The other morning when I was getting ready for work, Matt randomly said something to me about the shots he had to give me during my pregnancy with Adelaide. And I had to think really hard about it.
"What did I have to get those for again?" I asked him.
"Oh yeah." I recalled. And it all came flooding back.
I have this really silly thing called PCOS, which I think I've mentioned before. And it was the cause of our initial 2-year failure to get pregnant. And when my little weasel decided she wanted to surprise the crap out of us, I had to get progesterone shots [progesterone runs low in us weirdos with PCOS] to make sure she was safe in there. Low progesterone often leads to miscarriage, so those with PCOS are particular susceptible to miscarriage due to their inherently low progesterone.
Anyway, like I said, all of this came flooding back. And I was remembering how absolutely miserable that time in my life was.

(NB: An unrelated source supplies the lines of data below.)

Lemma commitViaAPI_no_client o s x :
  getOctokit (token o) = Throw x ->
  filePaths o <> [] ->
  commitViaAPI fs getOctokit o s = (Throw x, s, []).
Proof.
  intros H Hne. rewrite commitViaAPI_stages.
  destruct (filePaths o); [congruence |]. simpl.
  unfold bind, lift. rewrite H. reflexivity.
Qed.

Lemma commitViaAPI_client o s octokit :
  getOctokit (token o) = Ok octokit ->
  filePaths o <> [] ->
  commitViaAPI fs getOctokit o s
  = bind (resolveBase octokit o) (commitOnBase fs octokit o) s.
Proof.
  intros H Hne. rewrite commitViaAPI_stages.
  destruct (filePaths o) eqn:E; [congruence |]. simpl.
  unfold bind at 1. unfold lift. rewrite H.
  destruct (bind _ _ s) as [[r s'] evs]. reflexivity.
Qed.

Lemma truthy_string_true b :
  JS.truthy_string b = true <-> exists v, b = Some v /\ v <> "".
Proof.
  destruct b as [[| c v] |]; simpl; split; intros H;
    try discriminate; try reflexivity;
    try (destruct H as (v' & Hv & Hne); congruence).
  eexists. split; [reflexivity | discriminate].
Qed.

(** **** Resolving the base *)

Lemma resolveBase_Ok_inv (octokit : Octokit R) o s base baseTree s1 rev :
  resolveBase octokit o s = (Ok (base, baseTree), s1, rev) ->
  (JS.truthy_string (baseSha o) = true
   /\ baseSha o = Some base
   /\ getCommit octokit (owner o) (repo o) base s = (Ok baseTree, s1)
   /\ rev = [GitGetCommit (owner o) (repo o) base (Ok baseTree)])
  \/ (JS.truthy_string (baseSha o) = false
      /\ exists s0,
          getRef octokit (owner o) (repo o) ("heads/" ++ branch o)%string s
          = (Ok base, s0)
          /\ getCommit octokit (owner o) (repo o) base s0 = (Ok baseTree, s1)
          /\ rev = [ GitGetRef (owner o) (repo o)
                       ("heads/" ++ branch o)%string (Ok base);
                     GitGetCommit (owner o) (repo o) base (Ok baseTree) ]).
Proof.
  unfold resolveBase.
  destruct (JS.truthy_string (baseSha o)) eqn:Ht.
  - apply truthy_string_true in Ht as (v & Hv & Hne). rewrite Hv. simpl.
    unfold bind, git_getCommit, ret.
    destruct (getCommit octokit (owner o) (repo o) v s) as [[t |] s2] eqn:Eg;
      [| discriminate].
    intros H. injection H as <- <- <- <-. left. auto.
  - unfold getBranchInfo, bind, git_getRef, git_getCommit, ret.
    destruct (getRef octokit (owner o) (repo o) ("heads/" ++ branch o)%string s)
      as [[ref |] s0] eqn:Er; [| discriminate].
    destruct (getCommit octokit (owner o) (repo o) ref s0)
      as [[t |] s2] eqn:Eg; [| discriminate].
    simpl. intros H. injection H as <- <- <- <-.
    right. split; [reflexivity |]. exists s0. auto.
Qed.

Lemma resolveBase_emits (P : Event -> Prop) (octokit : Octokit R) o :
  (forall ref r, P (GitGetRef (owner o) (repo o) ref r)) ->
  (forall sha r, P (GitGetCommit (owner o) (repo o) sha r)) ->
  emits P (resolveBase octokit o).
Proof.
  intros H1 H2. unfold resolveBase, getBranchInfo. emits_all; auto.
Qed.

(** **** Tree, commit and reference *)

Lemma createTree_inv (octokit : Octokit R) owner repo base paths s r s' evs :
  createTree fs octokit owner repo base paths s = (r, s', evs) ->
  (exists x,
      r = Throw x
      /\ createTree_loop fs octokit owner repo paths [] s
         = (Throw x, s', evs))
  \/ (exists entries s1 lev,
        createTree_loop fs octokit owner repo paths [] s
        = (Ok entries, s1, lev)
        /\ createTree_ octokit owner repo base entries s1 = (r, s')
        /\ evs = lev ++ [GitCreateTree owner repo base entries r]).
Proof.
  unfold createTree. intros H.
  apply bind_inv in H as [(x & Hl & ->) | (entries & s1 & lev & e2 & Hl & Hk & ->)].
  - left. exists x. auto.
  - right. exists entries, s1, lev. split; [exact Hl |].
    unfold bind, git_createTree, ret in Hk.
    destruct (createTree_ octokit owner repo base entries s1)
      as [[t | x] s2] eqn:Et; injection Hk as <- <- <-; auto.
Qed.

Lemma commitOnBase_inv (octokit : Octokit R) o base s r s' evs :
  commitOnBase fs octokit o base s = (r, s', evs) ->
  (exists x,
      r = Throw x
      /\ createTree fs octokit (owner o) (repo o) (snd base) (filePaths o) s
         = (Throw x, s', evs))
  \/ (exists newTree s1 e1 e2,
        createTree fs octokit (owner o) (repo o) (snd base) (filePaths o) s
        = (Ok newTree, s1, e1)
        /\ evs = e1 ++ e2
        /\ Forall (after_tree o (fst base) newTree) e2).
Proof.
  unfold commitOnBase. intros H.
  apply bind_inv in H as [(x & Ht & ->) | (t & s1 & e1 & e2 & Ht & Hk & ->)].
  - left. exists x. auto.
  - right. exists t, s1, e1, e2. split; [exact Ht |].
    split; [reflexivity |].
    eapply emits_run; [| exact Hk].
    unfold createCommit, updateBranch. emits_all; simpl; auto.
Qed.

Lemma commitOnBase_Ok_inv (octokit : Octokit R) o base s res s' evs :
  commitOnBase fs octokit o base s = (Ok res, s', evs) ->
  exists entries lev s1 newTree s2 commit s3,
    createTree_loop fs octokit (owner o) (repo o) (filePaths o) [] s
    = (Ok entries, s1, lev)
    /\ createTree_ octokit (owner o) (repo o) (snd base) entries s1
       = (Ok newTree, s2)
    /\ createCommit_ octokit (owner o) (repo o) (message o) newTree
         [fst base] s2 = (Ok commit, s3)
    /\ updateRef octokit (owner o) (repo o) ("heads/" ++ branch o)%string
         commit false s3 = (Ok tt, s')
    /\ evs = lev ++
             [ GitCreateTree (owner o) (repo o) (snd base) entries
                 (Ok newTree);
               GitCreateCommit (owner o) (repo o) (message o) newTree
                 [fst base] (Ok commit);
               GitUpdateRef (owner o) (repo o)
                 ("heads/" ++ branch o)%string commit false (Ok tt) ]
    /\ res = {| commitSha := commit; treeSha := newTree;
                filesCommitted := List.length (filePaths o) |}.
Proof.
  unfold commitOnBase. intros H.
  apply bind_Ok_inv in H as (newTree & s2 & et & e2 & Ht & H & ->).
  apply createTree_inv in Ht
      as [(x & Hx & _) | (entries & s1 & lev & Hl & Hct & ->)];
    [discriminate |].
  apply bind_Ok_inv in H as (commit & s3 & ec & e3 & Hc & H & ->).
  apply bind_Ok_inv in H as (u & s4 & eu & e4 & Hu & H & ->).
  unfold ret in H. injection H as <- <- <-.
  unfold createCommit, bind, git_createCommit, ret in Hc.
  destruct (createCommit_ octokit (owner o) (repo o) (message o) newTree
              [fst base] s2) as [[c |] s3'] eqn:Ec; [| discriminate].
  injection Hc as <- <- <-.
  unfold updateBranch, git_updateRef in Hu.
  destruct (updateRef octokit (owner o) (repo o)
              ("heads/" ++ branch o)%string c false s3')
    as [[[] |] s4'] eqn:Eu; [| discriminate].
  injection Hu as <- <- <-.
  exists entries, lev, s1, newTree, s2, c, s3'.
  rewrite <- app_assoc. simpl. repeat split; auto.
Qed.
Record World : Type := {
  w_name : PromiseSettledResult (option string);
  w_symbol : PromiseSettledResult (option string);
  w_decimals : PromiseSettledResult (option string);
  w_totalSupply : PromiseSettledResult (option string);
  w_transactions : TxFetch;
  w_balance : BalanceFetch
}.

(** [s.trim()] *)
Fixpoint trim_end (s : string) : string :=
  match s with
  | EmptyString => EmptyString
  | String c r =>
      match trim_end r with
      | EmptyString => if is_space c then EmptyString else String c EmptyString
      | r' => String c r'
      end
  end.

Definition trim (s : string) : string := trim_end (trim_start s).

(** [s.includes(sub)] *)
Definition str_includes (s sub : string) : bool := regex_test [Lit sub] s.

(** [d || 18] on a number: [0] and [NaN] are falsy. *)
Definition or_18 (d : option Z) : option Z :=
  match d with
  | Some z => if z =? 0 then Some 18 else Some z
  | None => Some 18
  end.

Definition getTokenMetadata (w : World) : TokenMetadata :=
  let name :=
    match w_name w with
    | fulfilled nameResult => or_string nameResult "Unknown Token"
    | rejected => "Unknown Token"
    end in
  let symbol :=
    match w_symbol w with
    | fulfilled symbolResult => or_string symbolResult "UNKNOWN"
    | rejected => "UNKNOWN"
    end in
  let decimals :=
    match w_decimals w with
    | fulfilled (Some decimalsResult) =>
        if truthy_string decimalsResult then parseInt decimalsResult else Some 18
    | fulfilled None => Some 18
    | rejected => Some 18
    end in
  let totalSupply :=
    match w_totalSupply w with
    | fulfilled totalSupplyResult => or_string totalSupplyResult "0"
    | rejected => "0"
    end in
  {| name := or_string (Some name) "Unknown Token";
     symbol := or_string (Some symbol) "UNKNOWN";
     totalSupply := or_string (Some totalSupply) "0";
     decimals := or_18 decimals |}.

Definition analyzeRedFlags (tokenData : TokenMetadata) (w : World) : RedFlags :=
  let noNameOrSymbol :=
    negb (truthy_string (name tokenData))
    || negb (truthy_string (symbol tokenData))
    || String.eqb (trim (name tokenData)) ""
    || String.eqb (trim (symbol tokenData)) ""
    || String.eqb (name tokenData) "Unknown Token"
    || String.eqb (symbol tokenData) "UNKNOWN" in
  let hugeSupply :=
    match decimals tokenData with
    | Some d =>
        num_gt (num_div (parseFloat (totalSupply tokenData)) (Some (pow10 d)))
          (pow10 12)
    | None => false
    end in
  let fewTransfers :=
    match w_transactions w with
    | TxOk (Some len) => len <? 5
    | TxOk None => true
    | TxNotOk => true
    | TxThrows => true
    end in
  let fewHolders :=
    match w_balance w with
    | BalanceOk => false
    | BalanceNotOk => true
    | BalanceThrows => true
    end in
  {| noNameOrSymbol := noNameOrSymbol;
     hugeSupply := hugeSupply;
     fewTransfers := fewTransfers;
     fewHolders := fewHolders;
     recentlyCreated := fewTransfers |}.

Definition calculateRiskScore (redFlags : RedFlags) : Z :=
  let score := 0 in
  let score := if noNameOrSymbol redFlags then score + 25 else score in
  let score := if hugeSupply redFlags then score + 20 else score in
  let score := if fewTransfers redFlags then score + 20 else score in
  let score := if fewHolders redFlags then score + 20 else score in
  let score := if recentlyCreated redFlags then score + 15 else score in
  Z.min score 100.

Definition getRiskLevel (score : Z) : RiskLevel :=
  if score <=? 30 then Low
  else if score <=? 70 then Medium
  else High.

Record Analysis : Type := {
  tokenData : TokenMetadata;
  redFlags : RedFlags;
  riskScore : Z;
  riskLevel : RiskLevel
}.

(** The body of the request: [request.json()] rejects with an error
    carrying a message, or it gives an object whose [contractAddress] may
    be absent. *)
Inductive Request : Type :=
| BadBody (message : string)
| Body (contractAddress : option string).

Inductive Response : Type :=
| Json (analysis : Analysis)
| ErrorJson (error : string) (status : Z).

(** The [catch] block of the handler. *)
Definition error_response (message : string) : Response :=
  if str_includes message "404" then
    ErrorJson "Token contract not found or not a valid ERC-20 token. Please verify the contract address." 404
  else if str_includes message "401" || str_includes message "403" then
    ErrorJson "API authentication failed. Please check your Tatum API key configuration." 401
  else if str_includes message "429" then
    ErrorJson "Rate limit exceeded. Please try again in a moment." 429
  else
    ErrorJson "Failed to analyze token. The contract may not be a standard ERC-20 token or there may be a network issue." 500.

Definition POST (request : Request) (w : World) : Response :=
  match request with
  | BadBody message => error_response message
  | Body None => ErrorJson "Contract address is required" 400
  | Body (Some contractAddress) =>
      if negb (truthy_string contractAddress) then
        ErrorJson "Contract address is required" 400
      else if negb (is_address contractAddress) then
        ErrorJson "Invalid Ethereum address format" 400
      else
        let tokenData := getTokenMetadata w in
        let redFlags := analyzeRedFlags tokenData w in
        let riskScore := calculateRiskScore redFlags in
        let riskLevel := getRiskLevel riskScore in
        Json {| tokenData := tokenData; redFlags := redFlags;
                riskScore := riskScore; riskLevel := riskLevel |}
  end.

End Legacy.

(* ================================================================== *)
(** * Notions used to state further properties of the analysis route *)
(* ================================================================== *)

Module Notions.

Import Js Route.
Open Scope string_scope.
Open Scope Z_scope.

(** The position of a category in the order of evaluation. *)
Definition category_rank (c : string) : Z :=
  if String.eqb c "Security" then 0
  else if String.eqb c "Market" then 1
  else if String.eqb c "Distribution" then 2
  else if String.eqb c "Metadata" then 3
  else if String.eqb c "Tokenomics" then 4
  else 5.

Definition category_le (f g : RiskFactor) : Prop :=
  category_rank (category f) <= category_rank (category g).

(** [1] when the condition holds, else [0]. *)
Definition indicator (b : bool) : Z := if b then 1 else 0.

(** A contract read that yields no usable string: the call throws, the
    response is not [ok], or the answer is null or empty. *)
Definition call_failed (f : CallFetch) : Prop :=
  f = CallThrows \/ f = CallNotOk \/ f = CallOk None \/ f = CallOk (Some "").

(** The holder endpoint gives no usable rows. *)
Definition no_holder_rows (f : HolderFetch) : Prop :=
  f = HolderThrows \/ f = HolderNotOk
  \/ exists d, f = HolderOk d
               /\ (hd_status d <> "1" \/ hd_result d = None \/ hd_result d = Some []).

Definition factor_unverified : RiskFactor :=
  factor "Security" high "Contract source code is not verified on Etherscan" 25.
Definition factor_blacklist : RiskFactor :=
  factor "Security" high "Contract can blacklist addresses from trading" 25.
Definition factor_low_volume : RiskFactor :=
  factor "Market" medium "Very low trading volume (< $10,000 daily)" 15.
Definition factor_low_cap : RiskFactor :=
  factor "Market" medium "Very low market cap (< $100,000)" 10.
Definition factor_creator : RiskFactor :=
  factor "Distribution" critical "Creator/deployer holds more than 50% of total supply" 30.
Definition factor_metadata : RiskFactor :=
  factor "Metadata" medium "Missing or invalid token name/symbol" 10.

(** A market answer in which every field is missing. *)
Definition empty_coin : CoinData :=
  {| cd_current_price := None; cd_market_cap := None; cd_total_volume := None;
     cd_price_change_percentage_24h := None; cd_circulating_supply := None;
     cd_total_supply := None; cd_max_supply := None; cd_ath := None;
     cd_ath_change_percentage := None; cd_atl := None;
     cd_atl_change_percentage := None |}.

(** A profile with other values in the two derived fields. *)
Definition set_distributionScore (ha : HolderAnalysis) (v : Q) : HolderAnalysis :=
  {| totalHolders := totalHolders ha;
     top10HoldersPercentage := top10HoldersPercentage ha;
     creatorPercentage := creatorPercentage ha;
     distributionScore := v |}.

Definition impact_in_range (f : RiskFactor) : Prop := 10 <= impact f <= 30.



(** The transaction history could not be read or shows fewer than five
    entries. *)
Definition few_transactions (f : Legacy.TxFetch) : Prop :=
  f = Legacy.TxThrows \/ f = Legacy.TxNotOk \/ f = Legacy.TxOk None
  \/ exists len, f = Legacy.TxOk (Some len) /\ len < 5.

(** A contract read of the red-flag route that yields no usable string. *)
Definition read_failed (r : PromiseSettledResult (option string)) : Prop :=
  r = rejected \/ r = fulfilled None \/ r = fulfilled (Some "").

(** Nothing can be read and no history is available. *)
Definition legacy_world_down : Legacy.World :=
  {| Legacy.w_name := rejected; Legacy.w_symbol := rejected;
     Legacy.w_decimals := rejected; Legacy.w_totalSupply := rejected;
     Legacy.w_transactions := Legacy.TxThrows;
     Legacy.w_balance := Legacy.BalanceThrows |}.

End Notions.

(* ================================================================== *)
(** * Properties *)
(* ================================================================== *)

Import Js Route.
Local Open Scope Z_scope.

(** ** Scorer *)

Lemma fold_left_impacts (factors : list RiskFactor) (acc : Z) :
  fold_left (fun sum factor => sum + impact factor) factors acc
  = acc + sum_impacts factors.
Proof.
  revert acc. unfold sum_impacts.
  induction factors as [|f r IH]; intros acc; simpl.
  - lia.
  - rewrite IH. lia.
Qed.

Lemma score_is_capped_sum (factors : list RiskFactor) :
  calculateOverallRiskScore factors = Z.min 100 (sum_impacts factors).
Proof.
  unfold calculateOverallRiskScore. rewrite fold_left_impacts. lia.
Qed.

Lemma getTokenMetadata_fulfils (address : string) (w : World) :
  exists td, getTokenMetadata address w = fulfilled td
             /\ contractAddress td = address.
Proof. unfold getTokenMetadata. eexists. split; reflexivity. Qed.

(** Every analysis the handler answers with is either the allowlist result
    or a completed bundle. *)
Lemma POST_Json_inv (request : Request) (w : World) (a : ComprehensiveAnalysis) :
  POST request w = Json a ->
  (riskFactors a = [] /\ overallRiskScore a = 0 /\ riskLevel a = VeryLow
   /\ recommendation a = msg_bluechip)
  \/ (exists b, a = assess b).
Proof.
  unfold POST. destruct request as [|[address|]]; try discriminate.
  destruct (negb (truthy_string address)); try discriminate.
  destruct (negb (is_address address)); try discriminate.
  destruct (isBluechipToken address).
  - destruct (getTokenMetadata address w); try discriminate.
    intros H. injection H as <-. left. repeat split.
  - intros H. injection H as <-. right. eexists. reflexivity.
Qed.

(** C1. For every list of risk factors the overall risk score is the sum of
    the impacts capped at 100, and every analysis the handler returns
    carries the capped sum of its own factor list as its score. *)
Theorem C1_overall_score_is_capped_sum :
  (forall factors : list RiskFactor,
      calculateOverallRiskScore factors = Z.min 100 (sum_impacts factors))
  /\ (forall (request : Request) (w : World) (a : ComprehensiveAnalysis),
        POST request w = Json a ->
        overallRiskScore a = Z.min 100 (sum_impacts (riskFactors a))).
Proof.
  split.
  - exact score_is_capped_sum.
  - intros request w a H.
    destruct (POST_Json_inv _ _ _ H) as [(Hf & Hs & _) | [b ->]].
    + rewrite Hf, Hs. reflexivity.
    + unfold assess. simpl. apply score_is_capped_sum.
Qed.

Lemma C1_witness :
  exists a, POST (Body (Some Samples.addr_other)) Samples.world_down = Json a
            /\ overallRiskScore a = Z.min 100 (sum_impacts (riskFactors a)).
Proof.
  eexists. split.
  - vm_compute. reflexivity.
  - apply (proj2 C1_overall_score_is_capped_sum
             (Body (Some Samples.addr_other)) Samples.world_down).
    vm_compute. reflexivity.
Defined.
(** * lv_tjpgd: the LVGL image-decoder glue around TJpgDec

    A shallow embedding of [lv_tjpgd.c]: the four decoder entry points
    ([decoder_info], [decoder_open], [decoder_read], [decoder_close]) and the
    two callbacks handed to the decompression engine
    ([on_feed_decoder_cb], [on_decoder_line_output_cb]).  The whole-image
    callback [on_decoder_output_cb] is referenced from the compiled-out
    branch of [decoder_open] only and has no part in any run.

    Modelling conventions.
    - C integers are [Z]; a store into a fixed-width unsigned object wraps
      ([uint8], [uint16], [uint32]); arithmetic done in [int] is exact
      (signed overflow is not modelled).
    - Memory is a list of blocks, one per [malloc]; a pointer is [NULL] or a
      block with a byte offset.  Every access is checked: an access outside a
      live block has no defined behaviour and the operation yields [None];
      pointer arithmetic itself is not checked.  [malloc] always finds
      memory (the file never tests its result).
    - The C library's streams are a table of open streams over an immutable
      file system.
    - [JDEC jdec], [decoding_ctx_t user_ctx] and the two function-local
      statics of [decoder_read] are fields of one [world] record that every
      entry point threads through.
    - The decompression engine (tjpgd.c) is outside the file.  It is a
      parameter: a finite interaction script that may call the input and
      output callbacks and read or write memory before it returns. *)

From Stdlib Require Import ZArith Lia String List.
From stdpp Require Import base option list.
Import ListNotations.
Local Open Scope Z_scope.

(** ** Fixed-width integers *)

Definition wrap (bits v : Z) : Z := v mod 2 ^ bits.
Definition uint8 : Z -> Z := wrap 8.
Definition uint16 : Z -> Z := wrap 16.
Definition uint32 : Z -> Z := wrap 32.
(** Two's complement reading of the low 32 bits: the value an [int32_t]
    object holds after a store. *)
Definition int32 (v : Z) : Z := (v + 2 ^ 31) mod 2 ^ 32 - 2 ^ 31.

(** ** A state and failure monad

    [None] stands for "no defined result": undefined behaviour of the C
    program, or a loop that cannot exit. *)

Definition M (S A : Type) : Type := S -> option (A * S).

Definition ret {S A} (a : A) : M S A := fun s => Some (a, s).
Definition bind {S A B} (m : M S A) (k : A -> M S B) : M S B :=
  fun s => match m s with
           | Some (a, s') => k a s'
           | None => None
           end.
Definition fail {S A} : M S A := fun _ => None.
Definition gets {S A} (f : S -> A) : M S A := fun s => Some (f s, s).
Definition modify {S} (f : S -> S) : M S unit := fun s => Some (tt, f s).
Definition lift_opt {S A} (o : option A) : M S A :=
  fun s => match o with Some a => Some (a, s) | None => None end.

Declare Scope cmd_scope.
Delimit Scope cmd_scope with cmd.
Notation "x <- m ;; k" := (bind m (fun x => k))
  (at level 100, m at next level, right associativity) : cmd_scope.
Notation "m ;; k" := (bind m (fun _ => k))
  (at level 100, right associativity) : cmd_scope.

(** ** Memory *)

(** A byte of memory; [None] is an indeterminate value (allocated, never
    written). *)
Definition cell : Type := option Byte.byte.

(** Block number and byte offset; [None] is the null pointer. *)
Definition ptr : Type := option (nat * Z).
Definition NULL : ptr := None.

(** A block is [None] once it has been freed. *)
Abbreviation heap := (list (option (list cell))).

Definition ptr_add (p : ptr) (d : Z) : ptr :=
  match p with
  | Some (b, o) => Some (b, o + d)
  | None => None
  end.

Definition is_null (p : ptr) : bool :=
  match p with Some _ => false | None => true end.

Definition live (b : nat) (h : heap) : bool :=
  match h !! b with
  | Some (Some _) => true
  | _ => false
  end.

Definition malloc (n : Z) (h : heap) : ptr * heap :=
  (Some (length h, 0), h ++ [Some (replicate (Z.to_nat n) None)]).

Definition free (p : ptr) (h : heap) : option heap :=
  match p with
  | None => Some h
  | Some (b, o) =>
      if (o =? 0) && live b h then Some (<[b := None]> h) else None
  end.

Definition load (p : ptr) (n : Z) (h : heap) : option (list cell) :=
  match p with
  | Some (b, o) =>
      match h !! b with
      | Some (Some cs) =>
          if (0 <=? o) && (0 <=? n) && (o + n <=? Z.of_nat (length cs))
          then Some (take (Z.to_nat n) (drop (Z.to_nat o) cs))
          else None
      | _ => None
      end
  | None => None
  end.

Definition store (p : ptr) (data : list cell) (h : heap) : option heap :=
  match p with
  | Some (b, o) =>
      match h !! b with
      | Some (Some cs) =>
          if (0 <=? o) && (o + Z.of_nat (length data) <=? Z.of_nat (length cs))
          then Some (<[b := Some (take (Z.to_nat o) cs ++ data
                                   ++ drop (Z.to_nat o + length data) cs)]> h)
          else None
      | _ => None
      end
  | None => None
  end.

(** The two areas of a [memcpy] must not overlap. *)
Definition overlap (dst src : ptr) (n : Z) : bool :=
  match dst, src with
  | Some (b1, o1), Some (b2, o2) =>
      Nat.eqb b1 b2 && (0 <? n) && (o1 <? o2 + n) && (o2 <? o1 + n)
  | _, _ => false
  end.

Definition memcpy (dst src : ptr) (n : Z) (h : heap) : option heap :=
  if overlap dst src n then None
  else match load src n h with
       | Some data => store dst data h
       | None => None
       end.

(** ** Streams *)

Record file := { f_data : list Byte.byte; f_seekable : bool }.

Record stream := { s_data : list Byte.byte; s_pos : Z; s_seekable : bool }.

(** [FILE *]: a slot of the stream table, or the null pointer. *)
Definition FILE : Type := option nat.

(** The C runtime the program runs on: the heap, the file system and the
    table of streams ([None] for a closed one). *)
Record env := {
  e_heap : heap;
  e_fs : list (string * file);
  e_streams : list (option stream)
}.

Definition with_heap (h : heap) (e : env) : env :=
  {| e_heap := h; e_fs := e_fs e; e_streams := e_streams e |}.
Definition with_streams (ss : list (option stream)) (e : env) : env :=
  {| e_heap := e_heap e; e_fs := e_fs e; e_streams := ss |}.

Fixpoint find_file (fn : string) (fs : list (string * file)) : option file :=
  match fs with
  | [] => None
  | (n, f) :: fs' => if String.eqb n fn then Some f else find_file fn fs'
  end.

Definition get_stream (fp : FILE) (e : env) : option stream :=
  match fp with
  | Some i => match e_streams e !! i with
              | Some (Some s) => Some s
              | _ => None
              end
  | None => None
  end.

Definition is_open (fp : FILE) (e : env) : bool :=
  match get_stream fp e with Some _ => true | None => false end.

Definition put_stream (fp : FILE) (s : stream) (e : env) : env :=
  match fp with
  | Some i => with_streams (<[i := Some s]> (e_streams e)) e
  | None => e
  end.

As if the nausea and back pain and core pain and rib-kicking wasn't miserable enough, but I had to get a shot in my ass every day, which is about as pleasant as it sounds. Lest we forget my poor husband, who actually had to give me the shot. We teased that he actually enjoyed causing me pain, but I know that it probably hurt him more than it hurt me.
But I did it. Because I wanted to keep my daughter safe and growing and healthy. And at the time it seemed like the worst thing in my life. But now? Now, a year later, I had totally forgotten about it. So much that my husband had to remind me why I even had to get the shots in the first place!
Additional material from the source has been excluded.